◆ **Task goal**
Begin at the line containing "has_handle d w') w." in the data below and go on through the line containing "the draining loop", repeating each line exactly; include both ends and no other line.

◆ **Dataset entries**
(* ===== verification/RuntimeTheorems.v ===== *)
(** * Opening and closing: the runtime invariant

    [runtime_ok] relates the open handles to [g_runtime]; it holds before and
    after every [mylite_open] and [mylite_close], however they end. *)

From S2P Require Import Prelude Api Effects System Directory World ClientQuery ClientStmt Frames.
From S2P Require Import Rules ClientFacts Runtime Scripted RuntimeFacts.
From stdpp Require Import options.
Set Default Proof Using "Type*".

Local Open Scope Z_scope.

(** The lock a runtime holds: none for [":memory:"], else the only descriptor
    on top of those, [base], the process has otherwise. *)
Definition lock_ok (base ds : gmap Z open_file) (rt : RuntimeState) : Prop :=
  if is_memory_database_path (runtime_database_path rt) then lock_fd rt = -1 /\ ds = base
  else 0 <= lock_fd rt /\ base !! lock_fd rt = None /\
       exists loc, ds = <[lock_fd rt := mkOpenFile loc true]> base.

Section invariant.
  Context `{Server, Build}.
  Context (base : gmap Z open_file).

(** [handles] are the handles that have been opened and not closed. *)
Record runtime_ok (handles : gmap nat mylite_db) (w : world) : Prop := mkRuntimeOk {
  ro_counted : ref_count (runtime w) = Z.of_nat (stdpp.base.size handles);
  ro_paths : map_Forall (fun _ x => database_path x = runtime_database_path (runtime w)) handles;
  ro_used : handles <> ∅ ->
    mysql_client_init w = true /\ lock_ok base (descriptors (sys w)) (runtime w);
  ro_idle : handles = ∅ -> runtime w = initial_runtime /\ descriptors (sys w) = base;
}.

(** Only these components matter. *)
Lemma runtime_ok_same handles w w' :
  runtime w' = runtime w -> descriptors (sys w') = descriptors (sys w) ->
  (mysql_client_init w = true -> mysql_client_init w' = true) ->
  runtime_ok handles w -> runtime_ok handles w'.
Proof.
  intros Hr Hd Hi [Hc Hp Hu Hn]. split; rewrite ?Hr, ?Hd; auto.
  intros Hne. destruct (Hu Hne). auto.
Qed.

Lemma runtime_ok_frame d handles w w' :
  handle_frame d w w' -> runtime_ok handles w -> runtime_ok handles w'.
Proof. intros []. by apply runtime_ok_same. Qed.

(** A handle that is being opened, beside those that are. *)
Definition opening (d : nat) (path : bytes) (handles : gmap nat mylite_db) (w : world) : Prop :=
  handles !! d = None /\ exists x, dbs w = <[d := x]> handles /\ handle_core x = (path, 0).

Lemma core_path x path n : handle_core x = (path, n) -> database_path x = path.
Proof. by intros [= ? ?]. Qed.

Lemma opening_frame d path handles w w' :
  handle_frame d w w' -> opening d path handles w -> opening d path handles w'.
Proof.
  intros Hframe (Hnew & x & Hdbs & Hpath). split; [done|].
  pose proof (hf_others _ _ _ Hframe) as Hothers. pose proof (hf_core _ _ _ Hframe) as Hcore.
  rewrite Hdbs in Hothers, Hcore. rewrite lookup_insert_eq in Hcore.
  rewrite delete_insert_id in Hothers; [|done].
  destruct (dbs w' !! d) as [x'|] eqn:Hx'; [|done]. exists x'.
  split; [by rewrite <- Hothers, insert_delete_id|]. simpl in Hcore. congruence.
Qed.

Lemma opening_has_handle d path handles w : opening d path handles w -> has_handle d w.
Proof. intros (_ & x & Hdbs & _). exists x. by rewrite Hdbs, lookup_insert_eq. Qed.

(** A count of one more handle. *)
Lemma runtime_ok_insert d x handles w :
  handles !! d = None ->
  ref_count (runtime w) = Z.of_nat (stdpp.base.size handles) + 1 ->
  database_path x = runtime_database_path (runtime w) ->
  map_Forall (fun _ x => database_path x = runtime_database_path (runtime w)) handles ->
  mysql_client_init w = true -> lock_ok base (descriptors (sys w)) (runtime w) ->
  runtime_ok (<[d := x]> handles) w.
Proof.
  intros Hnew Hcount Hx Hpaths Hinit Hlock. split.
  - rewrite map_size_insert_None by done. lia.
  - by apply map_Forall_insert.
  - done.
  - intros Hempty. by apply insert_non_empty in Hempty.
Qed.

Lemma runtime_ok_replace d x x' handles w :
  handles !! d = None -> database_path x' = database_path x ->
  runtime_ok (<[d := x]> handles) w -> runtime_ok (<[d := x']> handles) w.
Proof.
  intros Hnew Hpath [Hc Hp Hu Hi]. rewrite map_size_insert_None in Hc by done.
  apply map_Forall_insert in Hp as [Hx Hp]; [|done]. destruct Hu; [apply insert_non_empty|].
  apply runtime_ok_insert; congruence || lia || done.
Qed.

(** A call on the handle that was opened last. *)
Lemma opened_frame d path handles w w' :
  handle_frame d w w' -> opening d path handles w -> runtime_ok (dbs w) w ->
  opening d path handles w' /\ runtime_ok (dbs w') w'.
Proof.
  intros Hframe Hopen Hok. pose proof (opening_frame _ _ _ _ _ Hframe Hopen) as Hopen'.
  split; [done|]. destruct Hopen as (Hnew & x & Hdbs & Hpath), Hopen' as (_ & x' & Hdbs' & Hpath').
  apply core_path in Hpath, Hpath'.
  rewrite Hdbs'. apply (runtime_ok_replace d x); [done|congruence|].
  rewrite Hdbs in Hok. by eapply runtime_ok_frame.
Qed.

(** ** The lock *)

Lemma fresh_descriptor_fresh fds : fds !! fresh_descriptor fds = None /\ 0 <= fresh_descriptor fds.
Proof.
  unfold fresh_descriptor. split.
  - pose proof (is_fresh (dom fds ∪ list_to_set (seqZ 0 3) : gset Z)) as Hf.
    apply not_elem_of_dom. set_solver.
  - unfold fresh, set_fresh, fresh, infinite_fresh.
    assert (Hpos : forall l, 0 <= foldr (Z.max ∘ Z.succ) 0 l) by (induction l; simpl in *; lia).
    apply Hpos.
Qed.

Lemma wp_sys_open path (Q : outcome Z -> system -> Prop) s :
  (forall s', descriptors s' = descriptors s -> Q (Ret (-1)) s') ->
  (forall s' fd loc, descriptors s !! fd = None -> 0 <= fd ->
     descriptors s' = <[fd := mkOpenFile loc false]> (descriptors s) -> Q (Ret fd) s') ->
  wp (sys_open path) Q s.
Proof.
  intros Hfail Hopen. unfold sys_open. apply wp_bind.
  apply (wp_ends same_descriptors false false); [auto with steps|auto with ends|].
  intros [f|[]| |] s1 Hf Hd1; try done. apply bind_post_ret.
  destruct f; wp_auto; [|by apply Hfail].
  destruct (resolve s1 path) as [loc|]; wp_auto; [|by apply Hfail].
  destruct (fresh_descriptor_fresh (descriptors s1)) as [Hfresh Hpos]. rewrite Hd1 in *.
  destruct (files s1 !! loc) as [[]|]; wp_auto; simpl; [by apply Hfail| |];
    try case_decide; try done; wp_auto; simpl; rewrite ?Hd1;
    apply (Hopen _ _ loc); simpl; rewrite ?Hd1; done.
Qed.

Lemma handle_frame_set_sys d t w :
  descriptors t = descriptors (sys w) -> handle_frame d w (set_sys t w).
Proof. by split. Qed.

Lemma handle_frame_set_db d x x' w :
  dbs w !! d = Some x -> handle_core x' = handle_core x ->
  handle_frame d w (set_dbs (<[d := x']> (dbs w)) w).
Proof.
  intros Hx Hcore. split; simpl; try done; [by rewrite delete_insert_eq|].
  rewrite lookup_insert_eq, Hx. simpl. by rewrite Hcore.
Qed.

Definition lock_failed (d : nat) (w : world) : Prop :=
  exists x, dbs w !! d = Some x /\ (errcode x = MYLITE_BUSY \/ errcode x = MYLITE_IOERR).
(** C24: a statement that the server answers without a result set makes
    [mylite_exec] return [MYLITE_OK] and record the effects: [changes] is the
    number of affected rows, cut to the range of [long long] and 0 when the
    server gives no count, and [last_insert_id] is the insert id of the
    answer; the callback is not called. *)
Theorem exec_records_effects `{Server} {X} (d : nat) (x : mylite_db) (sql : bytes)
    (data : MYSQL_DATA) (callback : option (mylite_exec_callback X)) (ctx : X)
    (errmsg_out : bool) (w : world)
    (Hlive : dbs w !! d = Some x) (Haccepted : ~ rejected x sql) (Hready : connection d ready w)
    (Hanswer : answers d sql data w) (Halloc : allocations w = [])
    (Hfields : d_fields_list data = None) (Hrows : 0 <= d_affected_rows data < 2 ^ 64) :
  wp (mylite_exec (Some d) (Some sql) callback ctx errmsg_out) (fun o w' =>
    o = Ret (MYLITE_OK, None, ctx) /\ connection d ready w' /\
    exists x', dbs w' !! d = Some x' /\ errcode x' = MYLITE_OK /\
      last_insert_id x' = d_insert_id data /\
      0 <= changes x' <= LLONG_MAX /\
      changes x' = (if d_affected_rows data =? 2 ^ 64 - 1 then 0
                    else Z.min (d_affected_rows data) LLONG_MAX)) w.
Proof.
  unfold mylite_exec, exec_impl. wp_auto. eapply reject_policy_accepted; [find_lookup| |].
  { intros Hr. apply Haccepted. revert Hr. by rewrite !rejected_spec. }
  wp_auto. simpl. apply wp_bind. eapply wp_mono; [by apply (mysql_query_single d sql data)|].
  intros o w1 (-> & Hdbs & Halloc1 & c & Hc & Hmore & Hstate). rewrite Hfields in Hstate.
  destruct Hstate as (Hready1 & Hf & Hcount & Haffected & Hinsert). wp_auto.
  unfold store_and_emit_result, mysql_store_result. wp_auto. rewrite Hf. wp_auto. rewrite Hcount.
  simpl. apply wp_bind. eapply wp_mono; [apply drain_nothing; by exists c|].
  intros o w2 (-> & Hdbs2 & Halloc2 & Hc2). simpl in Hdbs.
  assert (Hx2 : dbs w2 !! d = Some (set_ok x)) by (rewrite Hdbs2, Hdbs; apply lookup_insert_eq).
  wp_auto. simpl. wp_auto. split; [done|]. split; [done|]. eexists. split; [find_lookup|].
  rewrite Haffected, Hinsert. unfold changes_of, MYSQL_COUNT_ERROR, LLONG_MAX in *. simpl.
  split; [unfold update_current_schema_after_successful_sql; by destruct (_ || _)|].
  destruct (d_affected_rows data =? 2 ^ 64 - 1) eqn:Hmax; lia.
Qed.

Lemma exec_records_effects_witness :
  let w := opened_world (after_open [answer [ok_data (2 ^ 63) 9]]) in
  wp (mylite_exec (Some 0%nat) (Some (str "DELETE FROM t")) None tt true) (fun o w' =>
    o = Ret (MYLITE_OK, None, tt) /\ connection 0 ready w' /\
    exists x', dbs w' !! 0%nat = Some x' /\ errcode x' = MYLITE_OK /\
      last_insert_id x' = 9 /\ 0 <= changes x' <= LLONG_MAX /\
      changes x' = (if 2 ^ 63 =? 2 ^ 64 - 1 then 0 else Z.min (2 ^ 63) LLONG_MAX)) w.
Proof.
  intros w. eapply (exec_records_effects 0 _ (str "DELETE FROM t") (ok_data (2 ^ 63) 9) None tt true w).
  - vm_compute. reflexivity.
  - vm_compute. discriminate.
  - eexists. split; vm_compute; reflexivity.
  - eapply scripted_answers; [vm_compute; reflexivity| |eexists; split; [vm_compute; reflexivity|by eexists]|done].
    split; [split; [repeat constructor|discriminate]|done].
  - vm_compute. reflexivity.
  - reflexivity.
  - simpl. lia.
Defined.

Section total.
  Context `{Server}.

(** Any call that ends in one of these ways leaves the connection ready. *)
Definition ends_ready {X} (d : nat) (o : outcome (Z * option bytes * X)) (w' : world) : Prop :=
  (exists r, o = Ret r) /\ connection d ready w' /\ has_handle d w'.

Lemma copy_error_message_ready {X} d errmsg_out (ctx : X) w :
  connection d ready w -> has_handle d w ->
  wp ('(code, message) ← copy_error_message d errmsg_out; mret (code, message, ctx))
    (ends_ready d) w.
Proof.
  intros Hc [x Hx]. unfold copy_error_message. wp_auto.
  destruct errmsg_out; simpl; wp_auto; [destruct b; simpl; wp_auto|];
    (split; [by eexists|]); (split; [done|by exists x]).
Qed.

Lemma text_rows (rows : list MYSQL_ROW) : Forall is_text rows -> exists values, rows = TextRow <$> values.
Proof.
  induction 1 as [|[v|] rows Hv _ [values ->]]; [by exists []| |done]. by exists (v :: values).
Qed.

(** Storing and emitting a result, and draining what follows it. *)
Lemma store_and_emit_result_ready {X} d
    (f : X -> Z -> list (option bytes) -> list (option bytes) -> Z * X) ctx n w :
  connection d (after_answer n false) w -> has_handle d w ->
  wp (store_and_emit_result d (Some (pure_callback f)) ctx) (fun o w' =>
    (exists r, o = Ret r) /\ connection d ready w' /\ has_handle d w') w.
Proof.
  intros (c & Hc & _ & [Hnone|[data Hdata]]) Hd; unfold store_and_emit_result; apply wp_bind.
  - eapply wp_mono; [apply mysql_store_result_nothing; by exists c|]. intros o w1 [-> ->]. wp_auto.
    destruct Hnone as (Hreading & _ & ->). simpl. apply wp_bind.
    eapply wp_mono; [apply drain_remaining_query_results_spec; [done|by exists c]|].
    intros o w2 ([r ->] & Hc2 & Hd2). wp_auto. split; [by eexists|done].
  - eapply wp_mono; [apply (wp_keep_handle d); [auto with steps|done|];
      apply mysql_store_result_holding; by exists c|].
    intros o w1 [Ho Hd1]. destruct o as [[res|]| | |]; try done; wp_auto.
    + destruct Ho as (Hrows & _ & _ & Hc1).
      destruct Hdata as (_ & [Htext _] & _). rewrite <- Hrows in Htext.
      apply text_rows in Htext as [values Hvalues].
      destruct (INT_MAX <? _).
      { destruct Hd1 as [x Hx]. destruct Hc1 as (c1 & Hc1 & Hr1 & _). wp_auto.
        split; [by eexists|]. split; [by exists c1|]. eexists. find_lookup. }
      apply wp_bind. unfold wp. rewrite Hvalues, emit_rows_feed. destruct (feed _ _ _ _ _) as [stop ctx'].
      simpl. destruct stop; apply wp_bind;
        (eapply wp_mono; [by apply drain_remaining_query_results_spec|]);
        intros o w2 ([r ->] & Hc2 & [x Hx]); wp_auto; (split; [by eexists|]);
        (split; [done|eexists; find_lookup]).
    + destruct Ho as (c1 & Hc1 & Hready & Hcount). wp_auto.
      destruct (negb _) eqn:Hz.
      { apply wp_bind. eapply wp_mono; [apply (set_mariadb_error_spec d _ ready); [done|by exists c1]|].
        intros o w2 (-> & Hc2 & Hd2). wp_auto. split; [by eexists|done]. }
      exfalso. destruct Hdata as (_ & [_ Hne] & t & fields & _ & _ & Hf & _).
      apply negb_false_iff, Z.eqb_eq in Hz. rewrite (Hcount fields Hf) in Hz.
      destruct fields; [by rewrite Hf in Hne|simpl in Hz; lia].
Qed.
End total.

(** C25: with a server that keeps to the protocol, [mylite_exec] of any SQL on
    a live handle whose connection is ready, with a callback that works on its
    own state, returns a code: no answer is read past the end of the queue,
    the draining loop terminates, nothing is thrown, and the connection is
    ready again, also when memory runs out, the session was killed, the query
    fails or the callback stops it. *)
Theorem exec_returns_ready `{Server, !Compliant} {X} (d : nat) (sql : bytes)
    (f : X -> Z -> list (option bytes) -> list (option bytes) -> Z * X) (ctx : X)
    (errmsg_out : bool) (w : world) (Hlive : d ∈ dom (dbs w)) (Hready : connection d ready w) :
  wp (mylite_exec (Some d) (Some sql) (Some (pure_callback f)) ctx errmsg_out) (ends_ready d) w.
Proof.
  apply elem_of_dom in Hlive as [x Hx]. unfold mylite_exec, exec_impl. wp_auto.
  destruct (decide (fst (reject_unsupported_sql_policy (set_ok x) sql) = MYLITE_ERROR)) as [Hr|Ha].
  { eapply reject_policy_rejected; [find_lookup|done|]. intros message. wp_auto. simpl.
    apply copy_error_message_ready; [done|]. eexists. find_lookup. }
  eapply reject_policy_accepted; [find_lookup|done|]. wp_auto. simpl. apply wp_bind.
  eapply wp_mono; [apply (wp_keep_handle d); [auto with steps|by eexists; find_lookup|];
    by apply mysql_query_spec|].
  intros o w1 [(error & -> & Hc1) Hd1]. apply bind_post_ret. destruct error.
  { apply wp_bind. eapply wp_mono; [by apply (set_mariadb_error_spec d _ ready)|].
    intros o w2 (-> & Hc2 & Hd2). apply bind_post_ret. by apply copy_error_message_ready. }
  destruct Hc1 as (c1 & Hc1 & n & Hafter). wp_auto.
  eapply wp_mono; [apply (store_and_emit_result_ready d f ctx n); [by exists c1|done]|].
  intros o w2 ([[[r has_result] ctx'] ->] & Hc2 & Hd2). apply bind_post_ret.
  destruct (negb (r =? MYLITE_OK)); [by apply copy_error_message_ready|].
  destruct Hd2 as [x2 Hx2]. wp_auto. split; [by eexists|]. split; [done|]. eexists. find_lookup.
Qed.

Lemma exec_returns_ready_witness :
  let w := opened_world [] in
  wp (mylite_exec (Some 0%nat) (Some (str "SELECT 1"))
        (Some (pure_callback (fun (n : Z) _ _ _ => (0, n + 1)))) 0 true) (ends_ready 0) w.
Proof.
  intros w. apply exec_returns_ready.
  - apply elem_of_dom. vm_compute. by eexists.
  - eexists. split; vm_compute; reflexivity.
Defined.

◆ **Completed task**
    (exists r, o = Ret r) /\ connection d ready w' /\ has_handle d w') w.
Proof.
  intros (c & Hc & _ & [Hnone|[data Hdata]]) Hd; unfold store_and_emit_result; apply wp_bind.
  - eapply wp_mono; [apply mysql_store_result_nothing; by exists c|]. intros o w1 [-> ->]. wp_auto.
    destruct Hnone as (Hreading & _ & ->). simpl. apply wp_bind.
    eapply wp_mono; [apply drain_remaining_query_results_spec; [done|by exists c]|].
    intros o w2 ([r ->] & Hc2 & Hd2). wp_auto. split; [by eexists|done].
  - eapply wp_mono; [apply (wp_keep_handle d); [auto with steps|done|];
      apply mysql_store_result_holding; by exists c|].
    intros o w1 [Ho Hd1]. destruct o as [[res|]| | |]; try done; wp_auto.
    + destruct Ho as (Hrows & _ & _ & Hc1).
      destruct Hdata as (_ & [Htext _] & _). rewrite <- Hrows in Htext.
      apply text_rows in Htext as [values Hvalues].
      destruct (INT_MAX <? _).
      { destruct Hd1 as [x Hx]. destruct Hc1 as (c1 & Hc1 & Hr1 & _). wp_auto.
        split; [by eexists|]. split; [by exists c1|]. eexists. find_lookup. }
      apply wp_bind. unfold wp. rewrite Hvalues, emit_rows_feed. destruct (feed _ _ _ _ _) as [stop ctx'].
      simpl. destruct stop; apply wp_bind;
        (eapply wp_mono; [by apply drain_remaining_query_results_spec|]);
        intros o w2 ([r ->] & Hc2 & [x Hx]); wp_auto; (split; [by eexists|]);
        (split; [done|eexists; find_lookup]).
    + destruct Ho as (c1 & Hc1 & Hready & Hcount). wp_auto.
      destruct (negb _) eqn:Hz.
      { apply wp_bind. eapply wp_mono; [apply (set_mariadb_error_spec d _ ready); [done|by exists c1]|].
        intros o w2 (-> & Hc2 & Hd2). wp_auto. split; [by eexists|done]. }
      exfalso. destruct Hdata as (_ & [_ Hne] & t & fields & _ & _ & Hf & _).
      apply negb_false_iff, Z.eqb_eq in Hz. rewrite (Hcount fields Hf) in Hz.
      destruct fields; [by rewrite Hf in Hne|simpl in Hz; lia].
Qed.
End total.

(** C25: with a server that keeps to the protocol, [mylite_exec] of any SQL on
    a live handle whose connection is ready, with a callback that works on its
    own state, returns a code: no answer is read past the end of the queue,
    the draining loop terminates, nothing is thrown, and the connection is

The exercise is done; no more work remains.